# What needs to be done
Would you please restate every record exactly as written?

# Given data
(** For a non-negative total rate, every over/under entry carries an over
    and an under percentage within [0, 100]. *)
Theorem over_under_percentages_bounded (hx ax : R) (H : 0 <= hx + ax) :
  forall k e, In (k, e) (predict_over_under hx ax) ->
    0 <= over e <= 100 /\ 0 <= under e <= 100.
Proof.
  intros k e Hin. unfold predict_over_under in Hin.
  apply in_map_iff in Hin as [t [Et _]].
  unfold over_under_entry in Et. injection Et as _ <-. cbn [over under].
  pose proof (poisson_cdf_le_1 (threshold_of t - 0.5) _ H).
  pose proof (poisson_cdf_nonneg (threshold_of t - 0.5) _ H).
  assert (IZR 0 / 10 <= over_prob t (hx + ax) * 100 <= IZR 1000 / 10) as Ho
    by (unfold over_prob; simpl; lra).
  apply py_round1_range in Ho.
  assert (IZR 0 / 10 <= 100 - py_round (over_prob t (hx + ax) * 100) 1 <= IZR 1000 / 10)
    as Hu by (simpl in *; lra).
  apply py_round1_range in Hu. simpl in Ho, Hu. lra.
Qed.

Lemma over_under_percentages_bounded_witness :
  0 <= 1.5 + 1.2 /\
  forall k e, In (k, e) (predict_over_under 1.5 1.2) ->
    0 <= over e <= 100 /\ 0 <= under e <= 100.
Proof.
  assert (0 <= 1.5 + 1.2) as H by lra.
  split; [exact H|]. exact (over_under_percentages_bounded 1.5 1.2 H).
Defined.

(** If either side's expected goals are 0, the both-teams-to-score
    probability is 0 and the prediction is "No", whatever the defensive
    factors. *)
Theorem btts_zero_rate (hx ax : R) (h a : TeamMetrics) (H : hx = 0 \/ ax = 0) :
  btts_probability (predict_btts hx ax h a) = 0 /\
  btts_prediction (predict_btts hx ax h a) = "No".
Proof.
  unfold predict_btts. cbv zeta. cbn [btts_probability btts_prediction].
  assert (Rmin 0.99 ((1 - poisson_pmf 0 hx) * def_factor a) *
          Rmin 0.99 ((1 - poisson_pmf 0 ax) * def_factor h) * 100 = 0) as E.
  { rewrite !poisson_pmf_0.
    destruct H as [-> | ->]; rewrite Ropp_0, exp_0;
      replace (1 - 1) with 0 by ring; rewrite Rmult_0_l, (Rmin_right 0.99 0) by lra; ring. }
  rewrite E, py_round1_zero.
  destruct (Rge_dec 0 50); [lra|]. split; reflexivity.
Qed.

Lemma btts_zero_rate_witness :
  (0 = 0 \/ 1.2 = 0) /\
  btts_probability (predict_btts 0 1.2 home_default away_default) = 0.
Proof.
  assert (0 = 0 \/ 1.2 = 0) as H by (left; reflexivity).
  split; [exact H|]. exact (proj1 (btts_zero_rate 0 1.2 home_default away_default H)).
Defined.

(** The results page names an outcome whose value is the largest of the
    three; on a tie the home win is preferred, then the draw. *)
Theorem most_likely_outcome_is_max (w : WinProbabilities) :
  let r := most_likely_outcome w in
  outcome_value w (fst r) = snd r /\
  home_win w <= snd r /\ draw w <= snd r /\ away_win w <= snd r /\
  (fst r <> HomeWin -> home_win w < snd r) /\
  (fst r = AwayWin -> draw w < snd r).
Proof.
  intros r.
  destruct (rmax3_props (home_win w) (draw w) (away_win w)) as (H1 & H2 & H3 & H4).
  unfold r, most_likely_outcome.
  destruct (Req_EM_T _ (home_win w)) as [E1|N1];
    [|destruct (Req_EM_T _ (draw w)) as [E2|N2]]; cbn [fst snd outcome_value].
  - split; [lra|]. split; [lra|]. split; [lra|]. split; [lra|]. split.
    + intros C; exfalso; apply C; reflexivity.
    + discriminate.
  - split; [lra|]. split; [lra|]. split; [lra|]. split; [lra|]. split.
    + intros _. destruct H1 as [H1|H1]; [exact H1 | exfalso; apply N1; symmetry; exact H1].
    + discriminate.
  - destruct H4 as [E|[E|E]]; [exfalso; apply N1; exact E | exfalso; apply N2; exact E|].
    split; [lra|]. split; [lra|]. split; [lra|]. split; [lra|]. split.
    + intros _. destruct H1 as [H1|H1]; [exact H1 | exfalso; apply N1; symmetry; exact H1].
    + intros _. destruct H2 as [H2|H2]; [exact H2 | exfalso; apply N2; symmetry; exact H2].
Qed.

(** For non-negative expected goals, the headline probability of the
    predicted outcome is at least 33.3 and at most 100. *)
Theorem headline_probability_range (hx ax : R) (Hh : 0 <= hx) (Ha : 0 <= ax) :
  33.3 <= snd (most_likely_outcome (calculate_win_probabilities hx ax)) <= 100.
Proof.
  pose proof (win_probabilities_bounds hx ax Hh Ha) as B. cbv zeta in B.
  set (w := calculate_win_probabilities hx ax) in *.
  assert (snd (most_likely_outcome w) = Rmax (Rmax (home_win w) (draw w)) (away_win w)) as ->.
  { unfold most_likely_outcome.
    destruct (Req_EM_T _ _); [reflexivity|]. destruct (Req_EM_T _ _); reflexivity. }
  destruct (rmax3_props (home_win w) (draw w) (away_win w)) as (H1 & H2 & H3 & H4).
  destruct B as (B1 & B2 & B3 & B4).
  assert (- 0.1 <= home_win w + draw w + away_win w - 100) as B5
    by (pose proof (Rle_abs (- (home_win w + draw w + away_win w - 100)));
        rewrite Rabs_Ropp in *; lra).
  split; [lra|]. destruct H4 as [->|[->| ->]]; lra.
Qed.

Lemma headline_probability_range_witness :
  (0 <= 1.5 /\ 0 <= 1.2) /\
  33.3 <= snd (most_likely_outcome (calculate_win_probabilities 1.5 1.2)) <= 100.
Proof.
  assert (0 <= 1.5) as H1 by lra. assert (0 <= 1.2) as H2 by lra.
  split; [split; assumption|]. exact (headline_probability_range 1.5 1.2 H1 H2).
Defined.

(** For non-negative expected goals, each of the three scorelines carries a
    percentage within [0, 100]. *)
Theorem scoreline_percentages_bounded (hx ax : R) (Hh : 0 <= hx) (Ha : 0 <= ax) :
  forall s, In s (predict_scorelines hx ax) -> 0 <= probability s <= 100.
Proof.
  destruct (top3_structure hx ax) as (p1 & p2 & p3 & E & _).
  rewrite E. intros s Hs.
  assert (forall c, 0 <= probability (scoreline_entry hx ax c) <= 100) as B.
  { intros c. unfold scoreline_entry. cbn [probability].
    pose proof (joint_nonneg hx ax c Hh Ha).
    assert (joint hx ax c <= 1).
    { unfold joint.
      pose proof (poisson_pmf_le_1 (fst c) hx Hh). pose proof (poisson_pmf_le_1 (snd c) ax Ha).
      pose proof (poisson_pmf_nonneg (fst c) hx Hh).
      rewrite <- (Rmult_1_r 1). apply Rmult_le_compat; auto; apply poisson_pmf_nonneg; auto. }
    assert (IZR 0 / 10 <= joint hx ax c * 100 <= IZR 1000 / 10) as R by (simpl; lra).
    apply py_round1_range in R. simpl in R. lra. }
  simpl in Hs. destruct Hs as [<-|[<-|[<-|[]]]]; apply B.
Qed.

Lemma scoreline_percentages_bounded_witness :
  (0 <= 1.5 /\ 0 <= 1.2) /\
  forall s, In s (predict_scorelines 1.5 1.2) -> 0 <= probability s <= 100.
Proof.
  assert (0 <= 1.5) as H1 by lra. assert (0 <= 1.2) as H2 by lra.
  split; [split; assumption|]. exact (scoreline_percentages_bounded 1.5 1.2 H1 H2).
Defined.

# Output for this exercise
(** For a non-negative total rate, every over/under entry carries an over
    and an under percentage within [0, 100]. *)
Theorem over_under_percentages_bounded (hx ax : R) (H : 0 <= hx + ax) :
  forall k e, In (k, e) (predict_over_under hx ax) ->
    0 <= over e <= 100 /\ 0 <= under e <= 100.
Proof.
  intros k e Hin. unfold predict_over_under in Hin.
  apply in_map_iff in Hin as [t [Et _]].
  unfold over_under_entry in Et. injection Et as _ <-. cbn [over under].
  pose proof (poisson_cdf_le_1 (threshold_of t - 0.5) _ H).
  pose proof (poisson_cdf_nonneg (threshold_of t - 0.5) _ H).
  assert (IZR 0 / 10 <= over_prob t (hx + ax) * 100 <= IZR 1000 / 10) as Ho
    by (unfold over_prob; simpl; lra).
  apply py_round1_range in Ho.
  assert (IZR 0 / 10 <= 100 - py_round (over_prob t (hx + ax) * 100) 1 <= IZR 1000 / 10)
    as Hu by (simpl in *; lra).
  apply py_round1_range in Hu. simpl in Ho, Hu. lra.
Qed.

Lemma over_under_percentages_bounded_witness :
  0 <= 1.5 + 1.2 /\
  forall k e, In (k, e) (predict_over_under 1.5 1.2) ->
    0 <= over e <= 100 /\ 0 <= under e <= 100.
Proof.
  assert (0 <= 1.5 + 1.2) as H by lra.
  split; [exact H|]. exact (over_under_percentages_bounded 1.5 1.2 H).
Defined.

(** If either side's expected goals are 0, the both-teams-to-score
    probability is 0 and the prediction is "No", whatever the defensive
    factors. *)
Theorem btts_zero_rate (hx ax : R) (h a : TeamMetrics) (H : hx = 0 \/ ax = 0) :
  btts_probability (predict_btts hx ax h a) = 0 /\
  btts_prediction (predict_btts hx ax h a) = "No".
Proof.
  unfold predict_btts. cbv zeta. cbn [btts_probability btts_prediction].
  assert (Rmin 0.99 ((1 - poisson_pmf 0 hx) * def_factor a) *
          Rmin 0.99 ((1 - poisson_pmf 0 ax) * def_factor h) * 100 = 0) as E.
  { rewrite !poisson_pmf_0.
    destruct H as [-> | ->]; rewrite Ropp_0, exp_0;
      replace (1 - 1) with 0 by ring; rewrite Rmult_0_l, (Rmin_right 0.99 0) by lra; ring. }
  rewrite E, py_round1_zero.
  destruct (Rge_dec 0 50); [lra|]. split; reflexivity.
Qed.

Lemma btts_zero_rate_witness :
  (0 = 0 \/ 1.2 = 0) /\
  btts_probability (predict_btts 0 1.2 home_default away_default) = 0.
Proof.
  assert (0 = 0 \/ 1.2 = 0) as H by (left; reflexivity).
  split; [exact H|]. exact (proj1 (btts_zero_rate 0 1.2 home_default away_default H)).
Defined.

(** The results page names an outcome whose value is the largest of the
    three; on a tie the home win is preferred, then the draw. *)
Theorem most_likely_outcome_is_max (w : WinProbabilities) :
  let r := most_likely_outcome w in
  outcome_value w (fst r) = snd r /\
  home_win w <= snd r /\ draw w <= snd r /\ away_win w <= snd r /\
  (fst r <> HomeWin -> home_win w < snd r) /\
  (fst r = AwayWin -> draw w < snd r).
Proof.
  intros r.
  destruct (rmax3_props (home_win w) (draw w) (away_win w)) as (H1 & H2 & H3 & H4).
  unfold r, most_likely_outcome.
  destruct (Req_EM_T _ (home_win w)) as [E1|N1];
    [|destruct (Req_EM_T _ (draw w)) as [E2|N2]]; cbn [fst snd outcome_value].
  - split; [lra|]. split; [lra|]. split; [lra|]. split; [lra|]. split.
    + intros C; exfalso; apply C; reflexivity.
    + discriminate.
  - split; [lra|]. split; [lra|]. split; [lra|]. split; [lra|]. split.
    + intros _. destruct H1 as [H1|H1]; [exact H1 | exfalso; apply N1; symmetry; exact H1].
    + discriminate.
  - destruct H4 as [E|[E|E]]; [exfalso; apply N1; exact E | exfalso; apply N2; exact E|].
    split; [lra|]. split; [lra|]. split; [lra|]. split; [lra|]. split.
    + intros _. destruct H1 as [H1|H1]; [exact H1 | exfalso; apply N1; symmetry; exact H1].
    + intros _. destruct H2 as [H2|H2]; [exact H2 | exfalso; apply N2; symmetry; exact H2].
Qed.

(** For non-negative expected goals, the headline probability of the
    predicted outcome is at least 33.3 and at most 100. *)
Theorem headline_probability_range (hx ax : R) (Hh : 0 <= hx) (Ha : 0 <= ax) :
  33.3 <= snd (most_likely_outcome (calculate_win_probabilities hx ax)) <= 100.
Proof.
  pose proof (win_probabilities_bounds hx ax Hh Ha) as B. cbv zeta in B.
  set (w := calculate_win_probabilities hx ax) in *.
  assert (snd (most_likely_outcome w) = Rmax (Rmax (home_win w) (draw w)) (away_win w)) as ->.
  { unfold most_likely_outcome.
    destruct (Req_EM_T _ _); [reflexivity|]. destruct (Req_EM_T _ _); reflexivity. }
  destruct (rmax3_props (home_win w) (draw w) (away_win w)) as (H1 & H2 & H3 & H4).
  destruct B as (B1 & B2 & B3 & B4).
  assert (- 0.1 <= home_win w + draw w + away_win w - 100) as B5
    by (pose proof (Rle_abs (- (home_win w + draw w + away_win w - 100)));
        rewrite Rabs_Ropp in *; lra).
  split; [lra|]. destruct H4 as [->|[->| ->]]; lra.
Qed.

Lemma headline_probability_range_witness :
  (0 <= 1.5 /\ 0 <= 1.2) /\
  33.3 <= snd (most_likely_outcome (calculate_win_probabilities 1.5 1.2)) <= 100.
Proof.
  assert (0 <= 1.5) as H1 by lra. assert (0 <= 1.2) as H2 by lra.
  split; [split; assumption|]. exact (headline_probability_range 1.5 1.2 H1 H2).
Defined.

(** For non-negative expected goals, each of the three scorelines carries a
    percentage within [0, 100]. *)
Theorem scoreline_percentages_bounded (hx ax : R) (Hh : 0 <= hx) (Ha : 0 <= ax) :
  forall s, In s (predict_scorelines hx ax) -> 0 <= probability s <= 100.
Proof.
  destruct (top3_structure hx ax) as (p1 & p2 & p3 & E & _).
  rewrite E. intros s Hs.
  assert (forall c, 0 <= probability (scoreline_entry hx ax c) <= 100) as B.
  { intros c. unfold scoreline_entry. cbn [probability].
    pose proof (joint_nonneg hx ax c Hh Ha).
    assert (joint hx ax c <= 1).
    { unfold joint.
      pose proof (poisson_pmf_le_1 (fst c) hx Hh). pose proof (poisson_pmf_le_1 (snd c) ax Ha).
      pose proof (poisson_pmf_nonneg (fst c) hx Hh).
      rewrite <- (Rmult_1_r 1). apply Rmult_le_compat; auto; apply poisson_pmf_nonneg; auto. }
    assert (IZR 0 / 10 <= joint hx ax c * 100 <= IZR 1000 / 10) as R by (simpl; lra).
    apply py_round1_range in R. simpl in R. lra. }
  simpl in Hs. destruct Hs as [<-|[<-|[<-|[]]]]; apply B.
Qed.

Lemma scoreline_percentages_bounded_witness :
  (0 <= 1.5 /\ 0 <= 1.2) /\
  forall s, In s (predict_scorelines 1.5 1.2) -> 0 <= probability s <= 100.
Proof.
  assert (0 <= 1.5) as H1 by lra. assert (0 <= 1.2) as H2 by lra.
  split; [split; assumption|]. exact (scoreline_percentages_bounded 1.5 1.2 H1 H2).
Defined.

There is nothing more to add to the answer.